Introduction to Bash

UofAlogo

Course Homepage
September 2017

This project is maintained by UofABioinformaticsHub

Introducing Bash

Initial Goals

  1. Gain familiarity and confidence within the bash environment
  2. Learn how to navigate directories, as well as to copy, move & delete the files within them
  3. Look up the help page of a command needed to perform a specified task

An important step in many analyses is moving data around on a high-performance computer (HPC), and setting jobs running that can take hours, days or even weeks to perform. For this, we need to learn how to write scripts which perform these actions, and the primary language for this is bash.

We can utilise bash in two primary ways:

  1. Interactively through the terminal
  2. Through a script which manages various stages of an analysis

For the first sections today we will work interactively, however a complete analysis should be scripted so we have a record of literally everything we do: Reproducible Research

Bash

There are several variants of the shell, such as the Bourne-again shell (i.e. bash) and the C-shell csh (please feel free to make all the jokes you can think of).
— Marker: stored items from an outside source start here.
Lemma cli_requests_go_to_the_persisted_base_url_witness :
  loaded_config json_parse (accepting_world (settings_file full_settings) None)
  = JObject full_settings
  /\ exists this w',
       ensureClient json_parse
         (accepting_world (settings_file full_settings) None)
       = (Return (Some this), w')
       /\ req_url (connectors_request json_stringify this)
          = "https://staging.textql.com" ++ GetConnectors_endpoint.
Proof.
  assert (Hsettings :
            loaded_config json_parse
              (accepting_world (settings_file full_settings) None)
            = JObject full_settings)
    by (vm_compute; reflexivity).
  split; [exact Hsettings |].
  destruct (cli_requests_go_to_the_persisted_base_url json_parse json_stringify
              (Some "https://staging.textql.com")
              (accepting_world (settings_file full_settings) None)
              full_settings Hsettings eq_refl eq_refl eq_refl)
    as (this & w' & Hensure & _ & _ & _ & Hurl).
  exists this, w'. split; [exact Hensure | exact Hurl].
Defined.


Lemma findConnectorByName_does_not_look_past_the_first_match_witness :
  listConnectors json_parse json_stringify sample_client trailing_null_world
  = (Return (JArray (map Connector_to_js sample_connectors ++ [JNull])),
     snd (listConnectors json_parse json_stringify sample_client
            trailing_null_world))
  /\ find (connector_matches ascii_toLowerCase "mysql") sample_connectors
     = Some mysql
  /\ fst (findConnectorByName json_parse json_stringify ascii_toLowerCase
            sample_client "mysql" trailing_null_world)
     = Return (Connector_to_js mysql).
Proof.
  assert (Hlist :
            listConnectors json_parse json_stringify sample_client
              trailing_null_world
            = (Return (JArray (map Connector_to_js sample_connectors ++ [JNull])),
               snd (listConnectors json_parse json_stringify sample_client
                      trailing_null_world)))
    by (vm_compute; reflexivity).
  split; [exact Hlist |]. split; [reflexivity |].
  destruct (findConnectorByName_does_not_look_past_the_first_match
              json_parse json_stringify ascii_toLowerCase sample_client "mysql"
              sample_connectors [JNull] trailing_null_world _ Hlist)
    as (Hfirst & _).
  rewrite (Hfirst mysql eq_refl). reflexivity.
Defined.
(** ** Resources without components *)

(** C4. If the build returns, every query resource without components is in
    the state at its address as a skipped resource. For such a resource the
    body of the loop only records it: no lookup is made (the world of the
    backend is untouched) and no component is inserted. A skipped resource
    costs zero, and the cost of the state is the cost of the state without
    it. *)
Theorem NewState_skips_resources_without_components {B} ctx
    (backend : option (cost.Backend B)) queries w st err w' res :
  cost.NewState ctx backend queries w = Done (st, err, w') ->
  res ∈ queries ->
  query.Components res = [] ->
  (exists re, cost.Resources st !! query.Address res = Some re /\
              cost.Skipped re = true /\ cost.componentsOf re = [] /\
              cost.ResourceCost re = decimal.Zero) /\
  (forall s0 w0,
     cost.resourceStep backend ctx res s0 w0 =
     Done (tt, cost.mkState (<[query.Address res := cost.mkResource None true]>
                               (cost.Resources s0)), w0)) /\
  cost.Cost st = cost.Cost (cost.mkState (delete (query.Address res) (cost.Resources st))).
Proof.
  intros HN Hin Hc.
  assert (Hst : cost.Resources st !! query.Address res = Some (cost.mkResource None true)).
  { apply list_elem_of_split in Hin as (pre & post & ->).
    unfold cost.NewState in HN. rewrite forResources_app in HN.
    destruct (cost.forResources backend ctx pre (cost.mkState ∅) w)
      as [[[[] s1] w1]|p]; [|discriminate].
    cbn [cost.forResources] in HN. unfold mbind, cost.M_bind in HN.
    rewrite resourceStep_no_components in HN by done.
    destruct (cost.forResources backend ctx post _ w1) as [[[[] s2] w2]|p] eqn:E;
      [|discriminate].
    injection HN as <- _ _.
    eapply forResources_keeps_skipped; [|exact E]. simpl. apply lookup_insert_eq. }
  split; [|split].
  - eexists. split; [exact Hst|]. done.
  - intros s0 w0. by apply resourceStep_no_components.
  - unfold cost.Cost. cbn [cost.Resources].
    etrans; [apply sumCosts_Permutation;
             rewrite <- (map_to_list_delete _ _ _ Hst); reflexivity|].
    rewrite !fmap_cons. apply sumCosts_cons_Zero.
Qed.

(** The second scenario of the specification: the gateway resource has no
    component. *)
Lemma NewState_skips_resources_without_components_witness :
  exists st,
    cost.NewState Background (Some sample.memory)
      [sample.compute1; sample.gateway1; sample.volume1] 0%nat = Done (st, None, 4%nat) /\
    (exists re, cost.Resources st !! "gateway-1" = Some re /\
                cost.Skipped re = true /\ cost.componentsOf re = [] /\
                cost.ResourceCost re = decimal.Zero) /\
    cost.Cost st = cost.Cost (cost.mkState (delete "gateway-1" (cost.Resources st))).
Proof.
  eexists. split; [vm_compute; reflexivity|].
  destruct (NewState_skips_resources_without_components Background (Some sample.memory)
              [sample.compute1; sample.gateway1; sample.volume1] 0%nat _ None 4%nat
              sample.gateway1 ltac:(vm_compute; reflexivity)
              ltac:(apply list_elem_of_here || (apply list_elem_of_further, list_elem_of_here))
              eq_refl) as (H1 & _ & H3).
  split; [exact H1|exact H3].
Defined.

(** ** Diffs and the report *)
Section Report.

Lemma resolved_false (c : cost.Component) :
  cost.resolved c = false <-> exists e, cost.Error c = Some e.
Proof.
  unfold cost.resolved. destruct (cost.Error c) as [e|]; split; try done; eauto.
  intros [e ?]. discriminate.
Qed.
(* ===== verification/CString.v ===== *)
(** * Characters, strings and decimal digits

    The parts of [<cctype>], [<string>] and [std::to_string] the program
    uses.  A [char] is a Stdlib [ascii] (eight bits, compared as
    [unsigned char] the way [std::char_traits<char>] does), a [std::string]
    is a Stdlib [string].  The classification functions are those of the
    "C" locale: the program never calls [setlocale]. *)

From S2P Require Import Prelude.

(** ** Character classes *)

Definition code (c : ascii) : Z := Z.of_N (N_of_ascii c).
Definition char_of (z : Z) : ascii := ascii_of_N (Z.to_N z).

Definition between (lo hi : Z) (c : ascii) : bool := (lo <=? code c) && (code c <=? hi).

Definition isdigit : ascii → bool := between 48 57.
Definition isupper : ascii → bool := between 65 90.
Definition islower : ascii → bool := between 97 122.
Definition isalnum (c : ascii) : bool := isdigit c || isupper c || islower c.

Definition toupper (c : ascii) : ascii := if islower c then char_of (code c - 32) else c.
Definition tolower (c : ascii) : ascii := if isupper c then char_of (code c + 32) else c.

(** [c - '0'] *)
Definition digit_val (c : ascii) : Z := code c - 48.
Definition digit_char (d : Z) : ascii := char_of (48 + d).

(** ** Whole strings *)

Fixpoint string_map (f : ascii → ascii) (s : string) : string :=
  match s with
  | "" => ""
  | String c s => String (f c) (string_map f s)
  end.

Fixpoint string_all (p : ascii → bool) (s : string) : bool :=
  match s with
  | "" => true
  | String c s => p c && string_all p s
  end.

Definition starts_with_digit (s : string) : bool :=
  match s with
  | "" => false
  | String c _ => isdigit c
  end.

(** [n] copies of a character. *)
Fixpoint string_repeat (n : nat) (c : ascii) : string :=
  match n with
  | O => ""
  | S n => String c (string_repeat n c)
  end.

Fixpoint string_concat (l : list string) : string :=
  match l with
  | [] => ""
  | s :: l => s +:+ string_concat l
  end.

(** ** [std::to_string] on unsigned integers

    Digits are produced from the least significant one; 20 digits are enough
    for every [std::uint64_t]. *)

Fixpoint to_digits (fuel : nat) (n : Z) (acc : string) : string :=
  match fuel with
  | O => acc
  | S fuel =>
      let acc := String (digit_char (n mod 10)) acc in
      if n <? 10 then acc else to_digits fuel (n / 10) acc
  end.

Definition to_string_u64 (n : Z) : string := to_digits 20 n "".

(** The value of a digit string read after the prefix value [a]. *)
Fixpoint dec_value (a : Z) (s : string) : Z :=
  match s with
  | "" => a
  | String c s => dec_value (a * 10 + digit_val c) s
  end.

Notation all_digits := (string_all isdigit).
Notation slen s := (Z.of_nat (String.length s)).

(** ** Lemmas *)

Lemma string_app_nil_l s : "" +:+ s = s.
Proof. done. Qed.

Lemma string_app_cons c s1 s2 : String c s1 +:+ s2 = String c (s1 +:+ s2).
Proof. done. Qed.

Lemma string_app_nil_r s : s +:+ "" = s.
Proof. induction s as [|c s IH]; [done|]. by rewrite string_app_cons, IH. Qed.

Lemma string_app_assoc s1 s2 s3 : (s1 +:+ s2) +:+ s3 = s1 +:+ (s2 +:+ s3).
Proof. induction s1 as [|c s1 IH]; [done|]. by rewrite !string_app_cons, IH. Qed.

#[export] Hint Rewrite string_app_nil_l string_app_cons string_app_nil_r string_app_assoc : cpp.

Lemma string_length_app s1 s2 :
  String.length (s1 +:+ s2) = (String.length s1 + String.length s2)%nat.
Proof. induction s1 as [|c s1 IH]; [done|]. rewrite string_app_cons. cbn. by rewrite IH. Qed.

Lemma string_all_app p s1 s2 :
  string_all p (s1 +:+ s2) = string_all p s1 && string_all p s2.
Proof.
  induction s1 as [|c s1 IH]; [done|]. rewrite string_app_cons. cbn.
  by rewrite IH, andb_assoc.
Qed.

Lemma string_map_length f s : String.length (string_map f s) = String.length s.
Proof. induction s; cbn; congruence. Qed.

Lemma string_map_map f g s : string_map f (string_map g s) = string_map (λ c, f (g c)) s.
Proof. induction s; cbn; congruence. Qed.

Lemma string_map_ext_all (p : ascii → bool) f g s :
  (∀ c, p c = true → f c = g c) → string_all p s = true → string_map f s = string_map g s.
Proof.
  intros Hfg. induction s as [|c s IH]; [done|]. cbn.
  intros [? ?]%andb_true_iff. f_equal; auto.
Qed.

Lemma string_repeat_length n c : String.length (string_repeat n c) = n.
Proof. induction n; cbn; congruence. Qed.

Lemma string_repeat_all p n c : p c = true → string_all p (string_repeat n c) = true.
Proof. intros Hc. induction n; cbn; [done|]. by rewrite Hc. Qed.

Lemma string_concat_app l1 l2 :
  string_concat (l1 ++ l2) = string_concat l1 +:+ string_concat l2.
Proof.
  induction l1 as [|s l1 IH]; [done|]. cbn. by rewrite IH, string_app_assoc.
Qed.

Lemma code_range c : 0 ≤ code c < 256.
Proof.
  unfold code. pose proof (N_ascii_bounded c).
  lia.
Qed.

Lemma code_char_of z : 0 ≤ z < 256 → code (char_of z) = z.
Proof.
  intros Hz. unfold code, char_of. rewrite N_ascii_embedding by lia. lia.
Qed.

Lemma char_of_code c : char_of (code c) = c.
Proof. unfold code, char_of. rewrite N2Z.id. apply ascii_N_embedding. Qed.

Lemma code_inj c1 c2 : code c1 = code c2 → c1 = c2.
Proof. intros H. by rewrite <- (char_of_code c1), <- (char_of_code c2), H. Qed.

Lemma between_spec lo hi c : between lo hi c = true ↔ lo ≤ code c ≤ hi.
Proof. unfold between. rewrite andb_true_iff, !Z.leb_le. done. Qed.

Lemma isdigit_spec c : isdigit c = true ↔ 0 ≤ digit_val c ≤ 9.
Proof. unfold isdigit, digit_val. rewrite between_spec. lia. Qed.

Lemma digit_val_char d : 0 ≤ d < 10 → digit_val (digit_char d) = d.
Proof. intros. unfold digit_val, digit_char. rewrite code_char_of; lia. Qed.

Lemma isdigit_char d : 0 ≤ d < 10 → isdigit (digit_char d) = true.
Proof. intros. apply isdigit_spec. rewrite digit_val_char; lia. Qed.

Lemma digit_char_val c : isdigit c = true → digit_char (digit_val c) = c.
Proof.
  intros _. unfold digit_char, digit_val.
  replace (48 + (code c - 48)) with (code c) by lia. apply char_of_code.
Qed.

#[export] Hint Resolve isdigit_char string_repeat_all : cpp.

Lemma dec_value_app a s1 s2 : dec_value a (s1 +:+ s2) = dec_value (dec_value a s1) s2.
Proof. revert a. induction s1 as [|c s1 IH]; intros a; [done|]. rewrite string_app_cons. apply IH. Qed.

Lemma dec_value_shift a s : dec_value a s = a * 10 ^ slen s + dec_value 0 s.
Proof.
  revert a. induction s as [|c s IH]; intros a; [cbn; lia|].
  cbn [dec_value String.length]. rewrite (IH (a * 10 + _)), (IH (0 * 10 + _)).
  rewrite Nat2Z.inj_succ, Z.pow_succ_r by lia. ring.
Qed.

Lemma dec_value_bounds s : all_digits s = true → 0 ≤ dec_value 0 s < 10 ^ slen s.
Proof.
  induction s as [|c s IH]; [cbn; lia|].
  cbn [string_all dec_value String.length].
  intros [Hc%isdigit_spec Hs]%andb_true_iff. specialize (IH Hs).
  rewrite dec_value_shift, Nat2Z.inj_succ, Z.pow_succ_r by lia. nia.
Qed.

Lemma dec_value_zeros a n : dec_value a (string_repeat n "0") = a * 10 ^ Z.of_nat n.
Proof.
  revert a. induction n as [|n IH]; intros a; [cbn; lia|].
  rewrite Nat2Z.inj_succ, Z.pow_succ_r by lia. cbn [string_repeat dec_value].
  rewrite IH. change (digit_val "0") with 0. ring.
Qed.

(** What [to_digits] prepends to its accumulator. *)
Lemma to_digits_spec fuel n acc :
  0 ≤ n < 10 ^ Z.of_nat fuel → fuel ≠ 0%nat →
  ∃ s, to_digits fuel n acc = s +:+ acc ∧ all_digits s = true ∧
    dec_value 0 s = n ∧ (1 ≤ String.length s ≤ fuel)%nat ∧
    ((2 ≤ String.length s)%nat → 10 ^ (slen s - 1) ≤ n).
Proof.
  revert n acc. induction fuel as [|fuel IH]; intros n acc Hn Hf; [done|].
  cbn [to_digits]. destruct (Z.ltb_spec n 10).
  { exists (String (digit_char (n mod 10)) "").
    rewrite Z.mod_small by lia. rewrite string_app_cons, string_app_nil_l.
    cbn -[Z.mul]. rewrite isdigit_char, digit_val_char by lia.
    repeat split; lia. }
  rewrite Nat2Z.inj_succ, Z.pow_succ_r in Hn by lia.
  assert (0 ≤ n / 10 < 10 ^ Z.of_nat fuel).
  { split; [apply Z.div_pos; lia|apply Z.div_lt_upper_bound; lia]. }
  assert (fuel ≠ 0%nat) by (intros ->; cbn in *; lia).
  pose proof (Z.mod_pos_bound n 10). pose proof (Z.div_mod n 10).
  destruct (IH (n / 10) (String (digit_char (n mod 10)) acc)) as (s & -> & Hs & Hv & Hl & Hlo);
    [done..|].
  exists (s +:+ String (digit_char (n mod 10)) "").
  rewrite string_app_assoc, string_app_cons, string_app_nil_l, string_all_app, dec_value_app, Hv.
  rewrite string_length_app. cbn [string_all dec_value String.length].
  rewrite Hs, isdigit_char, digit_val_char by lia.
  repeat split; [lia..|]. intros _.
  destruct (decide (String.length s = 1%nat)) as [Hl1|]; [rewrite Hl1; cbn; lia|].
  replace (Z.of_nat (String.length s + 1) - 1) with (Z.succ (slen s - 1)) by lia.
  rewrite Z.pow_succ_r by lia. lia.
Qed.

Lemma to_string_u64_spec n :
  in_u64 n →
  all_digits (to_string_u64 n) = true ∧ dec_value 0 (to_string_u64 n) = n ∧
  (1 ≤ String.length (to_string_u64 n) ≤ 20)%nat ∧
  ((2 ≤ String.length (to_string_u64 n))%nat → 10 ^ (slen (to_string_u64 n) - 1) ≤ n).
Proof.
  intros Hn. destruct (to_digits_spec 20 n "") as (s & Hs & ?); [|done|].
  { split; [range|]. change (10 ^ Z.of_nat 20) with 100000000000000000000. range. }
  unfold to_string_u64. by rewrite Hs, string_app_nil_r.
Qed.

Lemma to_string_u64_inj n m : in_u64 n → in_u64 m → to_string_u64 n = to_string_u64 m → n = m.
Proof.
  intros Hn Hm H.
  destruct (to_string_u64_spec n Hn) as (_ & <- & _).
  destruct (to_string_u64_spec m Hm) as (_ & <- & _). by rewrite H.
Qed.

(** The number of digits of a value below a power of ten. *)
Lemma to_string_u64_length n k :
  in_u64 n → (1 ≤ k)%nat → n < 10 ^ Z.of_nat k → (String.length (to_string_u64 n) ≤ k)%nat.
Proof.
  intros Hn Hk Hlt. destruct (to_string_u64_spec n Hn) as (_ & _ & Hl & Hlo).
  destruct (decide (String.length (to_string_u64 n) ≤ k)%nat) as [|Hgt]; [done|].
  specialize (Hlo ltac:(lia)).
  assert (10 ^ Z.of_nat k ≤ 10 ^ (slen (to_string_u64 n) - 1)); [|lia].
  apply Z.pow_le_mono_r; lia.
Qed.

(** ** ASCII case mapping *)

Lemma toupper_idemp c : toupper (toupper c) = toupper c.
Proof.
  unfold toupper. destruct (islower c) eqn:E; [|by rewrite E].
  unfold islower in *. rewrite between_spec in E.
  destruct (between 97 122 (char_of (code c - 32))) eqn:E2; [|done].
  rewrite between_spec, code_char_of in E2 by lia. lia.
Qed.

Lemma tolower_toupper c : tolower (toupper c) = tolower c.
Proof.
  unfold tolower, toupper. destruct (islower c) eqn:E; [|done].
  unfold islower, isupper in *. rewrite between_spec in E.
  assert (between 65 90 (char_of (code c - 32)) = true) as ->.
  { rewrite between_spec, code_char_of by lia. lia. }
  destruct (between 65 90 c) eqn:E2; [rewrite between_spec in E2; lia|].
  rewrite code_char_of by lia. replace (code c - 32 + 32) with (code c) by lia.
  apply char_of_code.
Qed.

Lemma toupper_tolower c : toupper (tolower c) = toupper c.
Proof.
  unfold tolower, toupper. destruct (isupper c) eqn:E; [|done].
  unfold islower, isupper in *. rewrite between_spec in E.
  assert (between 97 122 (char_of (code c + 32)) = true) as ->.
  { rewrite between_spec, code_char_of by lia. lia. }
  destruct (between 97 122 c) eqn:E2; [rewrite between_spec in E2; lia|].
  rewrite code_char_of by lia. replace (code c + 32 - 32) with (code c) by lia.
  apply char_of_code.
Qed.

(** ** Splitting at a separator *)

Definition lacks (c : ascii) (s : string) : bool := string_all (λ x, negb (bool_decide (x = c))) s.

Lemma split_at_char c s1 s2 r1 r2 :
  lacks c s1 = true → lacks c s2 = true →
  s1 +:+ String c r1 = s2 +:+ String c r2 → s1 = s2 ∧ r1 = r2.
Proof.
  unfold lacks. revert s2. induction s1 as [|x s1 IH]; intros [|y s2]; cbn; intros H1 H2 He.
  - by simplify_eq.
  - simplify_eq. by rewrite bool_decide_eq_true_2 in H2.
  - simplify_eq. by rewrite bool_decide_eq_true_2 in H1.
  - apply andb_true_iff in H1 as [_ H1], H2 as [_ H2]. injection He as -> He.
    destruct (IH s2 H1 H2 He) as [-> ->]. done.
Qed.

Lemma lacks_app c s1 s2 : lacks c (s1 +:+ s2) = lacks c s1 && lacks c s2.
Proof. apply string_all_app. Qed.

Lemma string_all_lacks (p : ascii → bool) c s : p c = false → string_all p s = true → lacks c s = true.
Proof.
  intros Hc. unfold lacks. induction s as [|x s IH]; [done|]. cbn.
  intros [Hx Hs]%andb_true_iff. rewrite (IH Hs), andb_true_r.
  rewrite bool_decide_eq_false_2; [done|]. intros ->. congruence.
Qed.

Lemma digits_lack c s : isdigit c = false → all_digits s = true → lacks c s = true.
Proof. apply string_all_lacks. Qed.

(** The two strings have the same length, so equal concatenations split. *)
Lemma split_same_length s1 s2 r1 r2 :
  String.length s1 = String.length s2 → s1 +:+ r1 = s2 +:+ r2 → s1 = s2 ∧ r1 = r2.
Proof.
  revert s2. induction s1 as [|x s1 IH]; intros [|y s2]; cbn; intros Hl He; [done..|].
  rewrite !string_app_cons in He. simplify_eq. destruct (IH s2) as [-> ->]; [lia|done|done].
Qed.

Lemma string_app_inv_head s r1 r2 : s +:+ r1 = s +:+ r2 → r1 = r2.
Proof. intros H. by apply split_same_length in H as [_ ?]. Qed.

Lemma string_cons_inv c r1 r2 : String c r1 = String c r2 → r1 = r2.
Proof. by injection 1. Qed.
(* ===== verification/Aggregator.v ===== *)
(** * Trades, window statistics and [MarketDataAggregator]

    app/include/agg/model/TradeEvent.hpp,
    app/include/agg/aggregation/WindowStats.hpp and
    app/src/aggregation/MarketDataAggregator.cpp.

    The aggregator state is the two-level [std::map] of the source.  Its
    abstract specification is much simpler: the list of the trades added and
    not yet extracted ([agg_models]).  Every operation is proved to implement
    the corresponding operation on that list. *)

From S2P Require Import Prelude CString DecimalFp StdMap.

Local Open Scope cpp_scope.

(** ** Data *)

Record TradeEvent := {
  te_symbol : string;
  te_trade_id : Z;
  te_price : Decimal;
  te_quantity : Decimal;
  te_trade_time_ms : Z;
  te_buyer_is_maker : bool
}.

#[export] Instance TradeEvent_eq_dec : EqDecision TradeEvent.
Proof. solve_decision. Defined.

Record WindowStats := {
  ws_symbol : string;
  ws_window_start_ms : Z;
  ws_trade_count : Z;
  ws_total_volume : Decimal;
  ws_min_price : Decimal;
  ws_max_price : Decimal;
  ws_buyer_initiated_count : Z;
  ws_seller_initiated_count : Z
}.

#[export] Instance WindowStats_eq_dec : EqDecision WindowStats.
Proof. solve_decision. Defined.

Record MarketDataAggregator := {
  agg_window_ms : Z;
  agg_windows : stdmap string (stdmap Z WindowStats)
}.

(** The constructor. *)
Definition new_aggregator (window_ms : Z) : MarketDataAggregator :=
  {| agg_window_ms := window_ms; agg_windows := [] |}.

(** ** [add_trade] *)

(** [t - (t % window_ms)]; the remainder of a division by zero is undefined. *)
Definition window_start_of (window_ms t : Z) : Z := t - t mod window_ms.

(** A value-initialised [WindowStats], as [try_emplace] creates it. *)
Definition default_stats : WindowStats :=
  {| ws_symbol := ""; ws_window_start_ms := 0; ws_trade_count := 0;
     ws_total_volume := Decimal_zero; ws_min_price := Decimal_zero;
     ws_max_price := Decimal_zero; ws_buyer_initiated_count := 0;
     ws_seller_initiated_count := 0 |}.

(** The branch for a bucket that was just inserted. *)
Definition init_bucket (trade : TradeEvent) (window_start_ms : Z) : WindowStats :=
  {| ws_symbol := te_symbol trade; ws_window_start_ms := window_start_ms;
     ws_trade_count := ws_trade_count default_stats;
     ws_total_volume := ws_total_volume default_stats;
     ws_min_price := te_price trade; ws_max_price := te_price trade;
     ws_buyer_initiated_count := ws_buyer_initiated_count default_stats;
     ws_seller_initiated_count := ws_seller_initiated_count default_stats |}.

(** The branch for a bucket that existed. *)
Definition update_extrema (trade : TradeEvent) (stats : WindowStats) : WindowStats :=
  {| ws_symbol := ws_symbol stats; ws_window_start_ms := ws_window_start_ms stats;
     ws_trade_count := ws_trade_count stats; ws_total_volume := ws_total_volume stats;
     ws_min_price :=
       if Decimal_ltb (te_price trade) (ws_min_price stats) then te_price trade
       else ws_min_price stats;
     ws_max_price :=
       if Decimal_ltb (ws_max_price stats) (te_price trade) then te_price trade
       else ws_max_price stats;
     ws_buyer_initiated_count := ws_buyer_initiated_count stats;
     ws_seller_initiated_count := ws_seller_initiated_count stats |}.

(** The updates made in both cases. *)
Definition accumulate (trade : TradeEvent) (stats : WindowStats) : outcome WindowStats :=
  volume ← Decimal_add (ws_total_volume stats)
             (Decimal_mul (te_price trade) (te_quantity trade));
  Ret {| ws_symbol := ws_symbol stats; ws_window_start_ms := ws_window_start_ms stats;
         ws_trade_count := ws_trade_count stats +u64 1;
         ws_total_volume := volume;
         ws_min_price := ws_min_price stats; ws_max_price := ws_max_price stats;
         ws_buyer_initiated_count :=
           if te_buyer_is_maker trade then ws_buyer_initiated_count stats
           else ws_buyer_initiated_count stats +u64 1;
         ws_seller_initiated_count :=
           if te_buyer_is_maker trade then ws_seller_initiated_count stats +u64 1
           else ws_seller_initiated_count stats |}.

Definition add_trade (agg : MarketDataAggregator) (trade : TradeEvent) :
    outcome MarketDataAggregator :=
  if agg_window_ms agg =? 0 then Undef else
  let window_start_ms := window_start_of (agg_window_ms agg) (te_trade_time_ms trade) in
  let symbol_windows := default [] (map_find (agg_windows agg) (te_symbol trade)) in
  let stats :=
    match map_find symbol_windows window_start_ms with
    | None => init_bucket trade window_start_ms
    | Some stats => update_extrema trade stats
    end in
  stats ← accumulate trade stats;
  Ret {| agg_window_ms := agg_window_ms agg;
         agg_windows := map_insert (agg_windows agg) (te_symbol trade)
                          (map_insert symbol_windows window_start_ms stats) |}.

(** ** Queries and extraction *)

Definition window_stats (agg : MarketDataAggregator) (symbol : string)
    (window_start_ms : Z) : option WindowStats :=
  match map_find (agg_windows agg) symbol with
  | None => None
  | Some symbol_windows => map_find symbol_windows window_start_ms
  end.

Definition extract_all_windows (agg : MarketDataAggregator) :
    list WindowStats * MarketDataAggregator :=
  (concat (map_values <$> map_values (agg_windows agg)),
   {| agg_window_ms := agg_window_ms agg; agg_windows := [] |}).

(** The inner loop of [extract_completed_windows], over one symbol. *)
Fixpoint extract_symbol_loop (current_window_start_ms : Z)
    (symbol_windows : stdmap Z WindowStats) : list WindowStats * stdmap Z WindowStats :=
  match symbol_windows with
  | [] => ([], [])
  | (window_start_ms, stats) :: rest =>
      let '(result, kept) := extract_symbol_loop current_window_start_ms rest in
      if window_start_ms <? current_window_start_ms
      then (stats :: result, kept)
      else (result, (window_start_ms, stats) :: kept)
  end.

(** The outer loop, over the symbols; a symbol left without windows is
    erased. *)
Fixpoint extract_loop (current_window_start_ms : Z)
    (windows : stdmap string (stdmap Z WindowStats)) :
    list WindowStats * stdmap string (stdmap Z WindowStats) :=
  match windows with
  | [] => ([], [])
  | (symbol, symbol_windows) :: rest =>
      let '(taken, kept) := extract_symbol_loop current_window_start_ms symbol_windows in
      let '(result, windows') := extract_loop current_window_start_ms rest in
      (taken ++ result,
       match kept with [] => windows' | _ => (symbol, kept) :: windows' end)
  end.

Definition extract_completed_windows (agg : MarketDataAggregator)
    (current_window_start_ms : Z) : list WindowStats * MarketDataAggregator :=
  let '(result, windows') := extract_loop current_window_start_ms (agg_windows agg) in
  (result, {| agg_window_ms := agg_window_ms agg; agg_windows := windows' |}).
The terminal has a library of commands which are built into it at the time of installing the operating system, and which are part of the Bourne-again Shell, or bash. (Historically, it’s a replacement for the earlier Bourne Shell, written by Stephen Bourne, so the name is actually a hilarious pun.) We’ll explore a few of these commands below, and the words shell or bash will often be used interchangeably with the phrase terminal window. Our apologies to any purists. If you’ve ever heard of the phrase shell scripts, this refers to a series of these commands strung together into a text file which is then able to be executed as a single command, and which provides a record of every step performed.

Finding your way around

Firstly we need to open a terminal as we did during the set-up steps. Mac/Linux users will notice some text describing your computer of the form

user@computer:~$

Windows users will see

MINGW64:~

or something similar.

The tilde (~) represents your current directory (see below), whilst the dollar sign just indicates the end of the address & the beginning of where you will type commands. This is the standard interface for the Bourne-again Shell, or bash. (Historically, bash is a replacement for the earlier Bourne Shell, written by Stephen Bourne, so the name is actually a hilarious pun.) We’ll explore a few important commands below, and the words shell and bash will often be used interchangeably with the terminal window. Our apologies to any purists.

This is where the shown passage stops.